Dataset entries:
=======

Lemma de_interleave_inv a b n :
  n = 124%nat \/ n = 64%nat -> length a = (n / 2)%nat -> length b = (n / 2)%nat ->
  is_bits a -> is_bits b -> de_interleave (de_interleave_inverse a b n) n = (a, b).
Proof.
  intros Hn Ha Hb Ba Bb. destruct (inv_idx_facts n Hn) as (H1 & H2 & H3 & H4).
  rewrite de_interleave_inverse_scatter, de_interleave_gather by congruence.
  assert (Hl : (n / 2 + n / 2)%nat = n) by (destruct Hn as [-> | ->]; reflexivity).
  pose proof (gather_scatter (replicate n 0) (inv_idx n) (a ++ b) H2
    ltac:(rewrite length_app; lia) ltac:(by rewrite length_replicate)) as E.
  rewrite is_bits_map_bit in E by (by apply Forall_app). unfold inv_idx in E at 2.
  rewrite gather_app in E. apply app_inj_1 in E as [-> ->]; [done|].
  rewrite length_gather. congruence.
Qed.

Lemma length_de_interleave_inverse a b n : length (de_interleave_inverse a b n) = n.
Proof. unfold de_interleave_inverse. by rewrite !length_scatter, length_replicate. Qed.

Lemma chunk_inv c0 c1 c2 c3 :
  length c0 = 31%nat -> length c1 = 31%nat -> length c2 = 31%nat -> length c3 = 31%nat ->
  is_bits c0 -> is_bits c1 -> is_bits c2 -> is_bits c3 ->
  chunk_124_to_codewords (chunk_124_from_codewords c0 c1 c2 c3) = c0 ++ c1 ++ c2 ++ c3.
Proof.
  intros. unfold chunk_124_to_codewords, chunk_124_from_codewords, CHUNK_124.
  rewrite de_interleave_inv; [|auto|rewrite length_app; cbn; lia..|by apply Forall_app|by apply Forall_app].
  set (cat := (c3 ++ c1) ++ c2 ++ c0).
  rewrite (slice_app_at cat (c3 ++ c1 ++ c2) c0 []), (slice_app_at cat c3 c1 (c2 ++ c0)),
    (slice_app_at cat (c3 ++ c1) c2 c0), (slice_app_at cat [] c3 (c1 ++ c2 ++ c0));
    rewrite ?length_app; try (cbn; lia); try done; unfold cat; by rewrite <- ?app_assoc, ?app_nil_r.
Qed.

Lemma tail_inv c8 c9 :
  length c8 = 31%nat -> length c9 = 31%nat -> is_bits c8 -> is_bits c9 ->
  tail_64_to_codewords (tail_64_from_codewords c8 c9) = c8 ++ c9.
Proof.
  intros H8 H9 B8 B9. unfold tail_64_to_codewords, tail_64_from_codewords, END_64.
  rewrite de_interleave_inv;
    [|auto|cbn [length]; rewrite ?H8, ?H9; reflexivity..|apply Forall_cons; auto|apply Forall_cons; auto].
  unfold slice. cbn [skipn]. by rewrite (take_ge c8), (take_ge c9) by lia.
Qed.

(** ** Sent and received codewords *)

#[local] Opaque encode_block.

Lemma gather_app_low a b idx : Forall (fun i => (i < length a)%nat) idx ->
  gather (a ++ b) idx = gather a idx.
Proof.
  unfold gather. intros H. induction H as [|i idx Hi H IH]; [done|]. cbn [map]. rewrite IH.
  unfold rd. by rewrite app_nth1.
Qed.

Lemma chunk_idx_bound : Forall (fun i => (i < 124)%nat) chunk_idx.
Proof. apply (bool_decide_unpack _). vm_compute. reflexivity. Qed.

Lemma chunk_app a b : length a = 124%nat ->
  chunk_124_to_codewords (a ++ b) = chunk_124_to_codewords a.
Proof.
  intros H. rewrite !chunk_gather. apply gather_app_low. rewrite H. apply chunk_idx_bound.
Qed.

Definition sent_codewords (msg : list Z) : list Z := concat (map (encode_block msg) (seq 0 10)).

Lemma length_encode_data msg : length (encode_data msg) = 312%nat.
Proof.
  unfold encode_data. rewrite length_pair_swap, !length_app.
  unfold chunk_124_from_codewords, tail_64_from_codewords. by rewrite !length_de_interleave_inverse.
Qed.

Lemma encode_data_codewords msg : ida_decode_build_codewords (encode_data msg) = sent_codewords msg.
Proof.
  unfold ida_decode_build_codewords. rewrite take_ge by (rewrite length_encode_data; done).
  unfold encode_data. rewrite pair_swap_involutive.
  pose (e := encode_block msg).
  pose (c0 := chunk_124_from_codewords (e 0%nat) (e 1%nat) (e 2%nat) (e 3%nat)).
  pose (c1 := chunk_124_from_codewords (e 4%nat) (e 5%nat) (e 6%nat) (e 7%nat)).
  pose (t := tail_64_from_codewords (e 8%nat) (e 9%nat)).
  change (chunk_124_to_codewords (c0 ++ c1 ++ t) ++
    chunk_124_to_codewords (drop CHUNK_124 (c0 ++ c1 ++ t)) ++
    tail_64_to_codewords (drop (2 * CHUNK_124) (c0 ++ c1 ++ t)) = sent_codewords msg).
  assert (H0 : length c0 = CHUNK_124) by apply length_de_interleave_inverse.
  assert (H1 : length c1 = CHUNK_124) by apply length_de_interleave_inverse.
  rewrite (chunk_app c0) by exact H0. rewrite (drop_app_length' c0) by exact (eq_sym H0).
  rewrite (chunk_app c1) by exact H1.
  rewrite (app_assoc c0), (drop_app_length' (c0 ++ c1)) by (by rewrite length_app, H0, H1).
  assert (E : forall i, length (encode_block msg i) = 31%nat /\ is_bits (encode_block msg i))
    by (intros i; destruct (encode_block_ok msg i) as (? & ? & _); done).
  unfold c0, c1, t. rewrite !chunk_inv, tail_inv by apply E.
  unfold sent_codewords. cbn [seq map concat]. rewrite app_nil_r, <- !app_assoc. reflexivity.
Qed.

=======

Work to complete
Your answer should consist of the lines from the line with "n = 124%nat" to the line with "(slice_app_at cat (c3 ++ c1)" above, repeated exactly, both ends included.

Solution below
  n = 124%nat \/ n = 64%nat -> length a = (n / 2)%nat -> length b = (n / 2)%nat ->
  is_bits a -> is_bits b -> de_interleave (de_interleave_inverse a b n) n = (a, b).
Proof.
  intros Hn Ha Hb Ba Bb. destruct (inv_idx_facts n Hn) as (H1 & H2 & H3 & H4).
  rewrite de_interleave_inverse_scatter, de_interleave_gather by congruence.
  assert (Hl : (n / 2 + n / 2)%nat = n) by (destruct Hn as [-> | ->]; reflexivity).
  pose proof (gather_scatter (replicate n 0) (inv_idx n) (a ++ b) H2
    ltac:(rewrite length_app; lia) ltac:(by rewrite length_replicate)) as E.
  rewrite is_bits_map_bit in E by (by apply Forall_app). unfold inv_idx in E at 2.
  rewrite gather_app in E. apply app_inj_1 in E as [-> ->]; [done|].
  rewrite length_gather. congruence.
Qed.

Lemma length_de_interleave_inverse a b n : length (de_interleave_inverse a b n) = n.
Proof. unfold de_interleave_inverse. by rewrite !length_scatter, length_replicate. Qed.

Lemma chunk_inv c0 c1 c2 c3 :
  length c0 = 31%nat -> length c1 = 31%nat -> length c2 = 31%nat -> length c3 = 31%nat ->
  is_bits c0 -> is_bits c1 -> is_bits c2 -> is_bits c3 ->
  chunk_124_to_codewords (chunk_124_from_codewords c0 c1 c2 c3) = c0 ++ c1 ++ c2 ++ c3.
Proof.
  intros. unfold chunk_124_to_codewords, chunk_124_from_codewords, CHUNK_124.
  rewrite de_interleave_inv; [|auto|rewrite length_app; cbn; lia..|by apply Forall_app|by apply Forall_app].
  set (cat := (c3 ++ c1) ++ c2 ++ c0).
  rewrite (slice_app_at cat (c3 ++ c1 ++ c2) c0 []), (slice_app_at cat c3 c1 (c2 ++ c0)),
    (slice_app_at cat (c3 ++ c1) c2 c0), (slice_app_at cat [] c3 (c1 ++ c2 ++ c0));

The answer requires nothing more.